Motta escalou parlamentares da direita à esquerda para comporem o colegiado, que vai ser presidido pela deputada Tabata Amaral (PSB-SP). O PL da Misoginia, que já foi aprovado pelo Senado, altera a lei nº 7.716 (Lei do Racismo), para equiparar nos seus crimes toda “conduta que exteriorize ódio ou aversão às mulheres”. Nessa legislação, as penas são de até cinco anos, mas estão previstas várias agravantes. Se o ato for praticado, por exemplo, “em contexto ou com intuito de descontração, diversão ou recreação”, a pena fica 1/3 mais alta.
Além disso, há outros pontos importantes no PL. Um deles é que os delitos previstos na Lei de Racismo são inafiançáveis. Outro é que a proposta também muda o Código Penal, dobrando a pena do crime de injúria (que vai de um a seis meses) quando ele for cometido com motivação de gênero.
O PL da Misoginia foi apresentado ao Senado em 2023 por Ana Paula Lobato (PSB-MA), que entrou como suplente de Flávio Dino, quando ele foi escalado para chefiar o Minsitério da Justiça no começo do governo Lula.

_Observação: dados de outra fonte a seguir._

(* ===== verification/ServerNegotiation.v ===== *)
(** * Server sessions on the wire: negotiation, disclosure and response tags

    The pure parts of [src/transport/server/mod.rs] the transport runs under its
    session lock or on values it has read there: the negotiation of the payment
    interaction mode, the one-shot latches of the first response, the composition
    of response tags, the choice of the gift-wrap kind and the authorization test. *)

From S2P Require Import Prelude Json CoreTypes OversizedFrame Instances SessionStore PaymentTypes BaseTransport.

(** ** Payment interaction *)

Inductive NegotiationOutcome : Type :=
| Proceed
| RejectUnsupported (requested : PaymentInteractionMode).
#[export] Instance NegotiationOutcome_eq_dec : EqDecision NegotiationOutcome.
Proof. solve_decision. Defined.

Definition is_explicit_gating (mode : PaymentInteractionMode) : bool :=
  match mode with ExplicitGating => true | Transparent => false end.

(** The three payment fields of a session. *)
Definition set_payment (requested effective : option PaymentInteractionMode) (disclosed : bool)
    (s : ClientSession) : ClientSession :=
  mkClientSession (is_initialized s) (is_encrypted s) (has_sent_common_tags s)
    (supports_ephemeral_gift_wrap s) (supports_encryption s) (supports_ephemeral_encryption s)
    (supports_oversized_transfer s) (supports_open_stream s) requested effective disclosed
    (last_activity s) (pending_requests s) (event_to_progress_token s).

Definition set_requested (mode : PaymentInteractionMode) (s : ClientSession) : ClientSession :=
  set_payment (Some mode) (effective_payment_interaction s) (has_disclosed_payment_interaction s) s.

Definition apply_effective (s : ClientSession) (prev_effective : option PaymentInteractionMode)
    (next : PaymentInteractionMode) : ClientSession :=
  if bool_decide (Some next = prev_effective) then s
  else set_payment (requested_payment_interaction s) (Some next) false s.

Definition negotiate_payment_interaction (session : ClientSession) (inner_tags : list Tag)
    (method : option string) (is_request supports_explicit_gating : bool)
  : ClientSession * NegotiationOutcome :=
  let session :=
    if is_request && bool_decide (method = Some "initialize")
    then set_payment None None false session else session in
  match extract_payment_interaction inner_tags with
  | None => (session, Proceed)
  | Some raw =>
      let prev_effective := effective_payment_interaction session in
      if String.eqb raw "transparent" || String.eqb raw "explicit_gating" then
        let mode := if String.eqb raw "explicit_gating" then ExplicitGating else Transparent in
        let session := set_requested mode session in
        let unsupported := is_explicit_gating mode && negb supports_explicit_gating in
        let session := if unsupported then apply_effective session prev_effective Transparent else session in
        if unsupported && is_request then (session, RejectUnsupported mode)
        else
          let next := if supports_explicit_gating then mode else Transparent in
          (apply_effective session prev_effective next, Proceed)
      else (apply_effective (set_requested Transparent session) prev_effective Transparent, Proceed)
  end.

Definition unsupported_payment_interaction_error (inbound : JsonRpcMessage)
    (requested : PaymentInteractionMode) : JsonRpcMessage :=
  let id := match inbound with Request req => req_id req | _ => VNull end in
  ErrorResponse (mkErrorResponse "2.0" id
    (mkError UNSUPPORTED_PAYMENT_INTERACTION_ERROR_CODE
       "Unsupported payment_interaction mode: explicit_gating"
       (Some (unsupported_data_to_value (UnsupportedPaymentInteractionData_new requested))))).

Definition take_payment_interaction_disclosure (s : ClientSession)
  : ClientSession * option PaymentInteractionMode :=
  match requested_payment_interaction s, effective_payment_interaction s with
  | Some requested, Some effective =>
      if is_explicit_gating requested && negb (has_disclosed_payment_interaction s)
      then (set_payment (requested_payment_interaction s) (effective_payment_interaction s) true s,
            Some effective)
      else (s, None)
  | _, _ => (s, None)
  end.

(** ** Response tags *)

Definition take_pending_server_discovery_tags (common : list Tag) (s : ClientSession)
  : ClientSession * list Tag :=
  if has_sent_common_tags s then (s, []) else (set_has_sent_common_tags true s, common).

(** [Value::is_array]. *)
Definition is_array (v : Value) : bool := match v with VArray _ => true | _ => false end.

Definition is_capability_list_result (result : Value) : bool :=
  existsb (λ key, match get result key with Some v => is_array v | None => false end)
    ["tools"; "resources"; "resourceTemplates"; "prompts"].

(** Name and value of a tag agree with another's. *)
Definition same_name_value (a b : Tag) : bool :=
  bool_decide (head a = head b) && bool_decide (a !! 1%nat = b !! 1%nat).

Definition compose_response_tags (base_tags discovery : list Tag)
    (disclose : option PaymentInteractionMode) (pricing : list Tag) (response : JsonRpcMessage) : list Tag :=
  let tags := compose_outbound_tags base_tags discovery [] in
  let tags :=
    match disclose with
    | Some effective =>
        let disclosure := payment_interaction_tag effective in
        if existsb (λ tag, same_name_value tag disclosure) tags then tags else tags ++ [disclosure]
    | None => tags
    end in
  match response with
  | Response r => if is_capability_list_result (resp_result r) then tags ++ pricing else tags
  | _ => tags
  end.

(** ** Gift-wrap kinds *)

(** The kind of a mode when nothing is mirrored. *)
Definition mode_default_kind (mode : GiftWrapMode) : Z :=
  match mode with
  | GwPersistent => GIFT_WRAP_KIND
  | GwEphemeral => EPHEMERAL_GIFT_WRAP_KIND
  | GwOptional => GIFT_WRAP_KIND
  end.

Definition select_outbound_gift_wrap_kind (mode : GiftWrapMode) (is_encrypted : bool)
    (mirrored_kind : option Z) : option Z :=
  if negb is_encrypted then None
  else match mirrored_kind with
       | Some kind => if allows_kind mode kind then Some kind else Some (mode_default_kind mode)
       | None => Some (mode_default_kind mode)
       end.

Definition select_outbound_notification_gift_wrap_kind (mode : GiftWrapMode) (is_encrypted : bool)
    (correlated_wrap_kind : option Z) (client_supports_ephemeral : bool) : option Z :=
  let fallback :=
    if client_supports_ephemeral && supports_ephemeral mode then Some EPHEMERAL_GIFT_WRAP_KIND
    else Some (mode_default_kind mode) in
  if negb is_encrypted then None
  else match correlated_wrap_kind with
       | Some kind => if allows_kind mode kind then Some kind else fallback
       | None => fallback
       end.

(** ** Authorization *)

Record CapabilityExclusion : Type := mkExclusion {
  excl_method : string;
  excl_name : option string;
}.

Definition excludes (method : string) (name : option string) (excl : CapabilityExclusion) : bool :=
  if negb (String.eqb (excl_method excl) method) then false
  else match excl_name excl, name with
       | Some excl_name, Some req_name => String.eqb excl_name req_name
       | None, _ => true
       | _, _ => false
       end.

Definition is_capability_excluded (excluded : list CapabilityExclusion) (method : string)
    (name : option string) : bool :=
  if String.eqb method "initialize" || String.eqb method "notifications/initialized" then true
  else existsb (excludes method name) excluded.

(** The name a request is authorized by. *)
Definition capability_name (m : JsonRpcMessage) : option string :=
  match m with
  | Request r => params ← req_params r; n ← get params "name"; as_str n
  | _ => None
  end.

(** The test of the event loop. *)
Definition authorized (allowed_pubkeys : list string) (excluded : list CapabilityExclusion)
    (sender_pubkey : string) (m : JsonRpcMessage) : bool :=
  match allowed_pubkeys with
  | [] => true
  | _ => bool_decide (sender_pubkey ∈ allowed_pubkeys)
         || is_capability_excluded excluded (default "" (msg_method m)) (capability_name m)
  end.

(** ** What a client reads *)

Lemma find_map_app {A B} (f : A → option B) l1 l2 :
  find_map f (l1 ++ l2) = match find_map f l1 with Some y => Some y | None => find_map f l2 end.
Proof. induction l1 as [|x l1 IH]; cbn; [done|]. by destruct (f x). Qed.

Lemma extract_app l1 l2 :
  extract_payment_interaction (l1 ++ l2) =
  match extract_payment_interaction l1 with Some v => Some v | None => extract_payment_interaction l2 end.
Proof. apply find_map_app. Qed.

Lemma extract_response_tags c e : extract_payment_interaction (create_response_tags c e) = None.
Proof. done. Qed.

(** A duplicate of the disclosure among the tags is already read. *)
Lemma same_name_value_extract l mode :
  existsb (λ tag, same_name_value tag (payment_interaction_tag mode)) l = true →
  is_Some (extract_payment_interaction l).
Proof.
  unfold extract_payment_interaction. induction l as [|t l IH]; cbn; [done|].
  destruct (interaction_value t) eqn:Et; [by eauto|].
  intros [Hs|Hs]%orb_true_iff; [|by apply IH]. exfalso. unfold same_name_value in Hs. b2p.
  destruct t as [|n [|v t]]; cbn in *; try done. by simplify_eq.
Qed.

(** What a client reads from a response: the first [payment_interaction]
    value of the server's discovery tags when they ride the response, and
    otherwise the disclosed effective mode; the routing tags and the pricing tags
    (which name no interaction mode) never hide it. *)
Theorem client_reads_disclosure client event_id discovery disclose pricing response :
  extract_payment_interaction pricing = None →
  extract_payment_interaction
    (compose_response_tags (create_response_tags client event_id) discovery disclose pricing response) =
  match extract_payment_interaction discovery with
  | Some advertised => Some advertised
  | None => payment_mode_name <$> disclose
  end.
Proof.
  intros Hp. unfold compose_response_tags, compose_outbound_tags. rewrite app_nil_r.
  set (tags := match disclose with Some _ => _ | None => _ end).
  assert (extract_payment_interaction tags =
          match extract_payment_interaction discovery with
          | Some advertised => Some advertised
          | None => payment_mode_name <$> disclose
          end) as Ht.
  { subst tags. destruct disclose as [mode|]; cbn [fmap option_fmap option_map].
    - destruct (existsb _ _) eqn:Ee.
      + apply same_name_value_extract in Ee. rewrite extract_app, extract_response_tags in *.
        by destruct (extract_payment_interaction discovery); [|destruct Ee].
      + rewrite !extract_app, extract_response_tags.
        destruct (extract_payment_interaction discovery); [done|]. by destruct mode.
    - rewrite extract_app, extract_response_tags. by destruct (extract_payment_interaction discovery). }
  destruct response as [|r| |]; try done.
  destruct (is_capability_list_result (resp_result r)); [|done].
  rewrite extract_app, Ht, Hp.
  by destruct (extract_payment_interaction discovery), disclose.
Qed.

(** ** The negotiated mode *)

(** What happens to a session between two readings: a message is negotiated, or a
    response takes the disclosure. *)
Inductive payment_op : Type :=
| Negotiate (inner_tags : list Tag) (method : option string) (is_request : bool)
| Disclose.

O texto passou na Casa Alta em março deste ano e, quando chegou na Câmara, provocou a ira de parlamentares à direita, que se articularam contra o PL, afirmando que ele cercearia a “liberdade de expressão”. Um dos deputados que mais articulou contra o PL foi o deputado Nikolas Ferreira (PL-MG), que chamou a proposta de “aberração”.